Action item:
All lines in the data bearing the string "health" should be identified and copied.

Dataset records:
━━━━━━━━━━━━━━━━━━━━

Definition _trip_circuit (c : LlmClient) (reason : string) : LlmClient :=
  if circuit_open c then c
  else
    {| ollama_url := ollama_url c; model := model c;
       circuit_open := true;
       consecutive_failures := consecutive_failures c;
       max_failures := max_failures c;
       probe_interval_seconds := probe_interval_seconds c;
       health := set_llm_status (health c) UNAVAILABLE (Some reason);
       requests := requests c;
       monitors := S (monitors c) |}.

Definition _reset_circuit (c : LlmClient) : LlmClient :=
  {| ollama_url := ollama_url c; model := model c;
     circuit_open := false;
     consecutive_failures := 0;
     max_failures := max_failures c;
     probe_interval_seconds := probe_interval_seconds c;
     health := set_llm_status (health c) READY None;
     requests := requests c; monitors := monitors c |}.

(** [self.consecutive_failures += 1] followed by the threshold test,
    as both failure branches of [generate] do. *)
Definition count_failure (c : LlmClient) (reason : string) : LlmClient :=
  let c1 :=
    {| ollama_url := ollama_url c; model := model c;
       circuit_open := circuit_open c;
       consecutive_failures := S (consecutive_failures c);
       max_failures := max_failures c;
       probe_interval_seconds := probe_interval_seconds c;
       health := health c;
       requests := requests c; monitors := monitors c |} in
  if (max_failures c1 <=? consecutive_failures c1)%nat
  then _trip_circuit c1 reason
  else c1.

(** The request itself: one more HTTP exchange on the wire. *)
Definition send (c : LlmClient) : LlmClient :=
  {| ollama_url := ollama_url c; model := model c;
     circuit_open := circuit_open c;
     consecutive_failures := consecutive_failures c;
     max_failures := max_failures c;
     probe_interval_seconds := probe_interval_seconds c;
     health := health c;
     requests := S (requests c); monitors := monitors c |}.

Definition type_name (v : value) : string :=
  match v with
  | VNone => "NoneType" | VBool _ => "bool" | VInt _ => "int"
  | VFloat _ _ => "float" | VStr _ => "str" | VList _ => "list"
  | VDict _ => "dict"
  end.

Definition no_attribute (v : value) (attr : string) : string :=
  "'" ++ type_name v ++ "' object has no attribute '" ++ attr ++ "'".

(** [response.json()] then [result.get("response", "").strip()]. *)
Definition response_text (b : body) : outcome string :=
  match b with
  | NotJson msg => Raises (error msg)
  | Json (VDict d) =>
      match get_or d "response" (VStr "") with
      | VStr s => Returns (strip s)
      | v => Raises (error (no_attribute v "strip"))
      end
  | Json v => Raises (error (no_attribute v "get"))
  end.

(** [LlmClient.generate]: the reply ([None] for no content) and the
    client afterwards. *)
Definition generate (c : LlmClient) (r : http) : LlmClient * option string :=
  if circuit_open c then (c, None)
  else
    let c := send c in
    match r with
    | Response status_code b =>
        if (status_code =? 200)%Z then
          let c := _reset_circuit c in
          match response_text b with
          | Returns text => (c, Some text)
          | Raises e =>
              (count_failure c ("Connection failure: " ++ message e), None)
          end
        else
          (count_failure c ("Ollama error " ++ pretty status_code), None)
    | RequestError msg =>
        (count_failure c ("Connection failure: " ++ msg), None)
    end.

(** Iterating over [models_data.get("models", [])]. *)
Definition iterate (v : value) : outcome (list value) :=
  match v with
  | VList l => Returns l
  | VStr s =>
      Returns (map (fun ch => VStr (String ch EmptyString))
                   (list_ascii_of_string s))
  | VDict d => Returns (map (fun kv => VStr kv.1) (map_to_list d))
  | v => Raises (error ("'" ++ type_name v ++ "' object is not iterable"))
  end.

━━━━━━━━━━━━━━━━━━━━

Reply:
       health := set_llm_status (health c) UNAVAILABLE (Some reason);
     health := set_llm_status (health c) READY None;
       health := health c;
     health := health c;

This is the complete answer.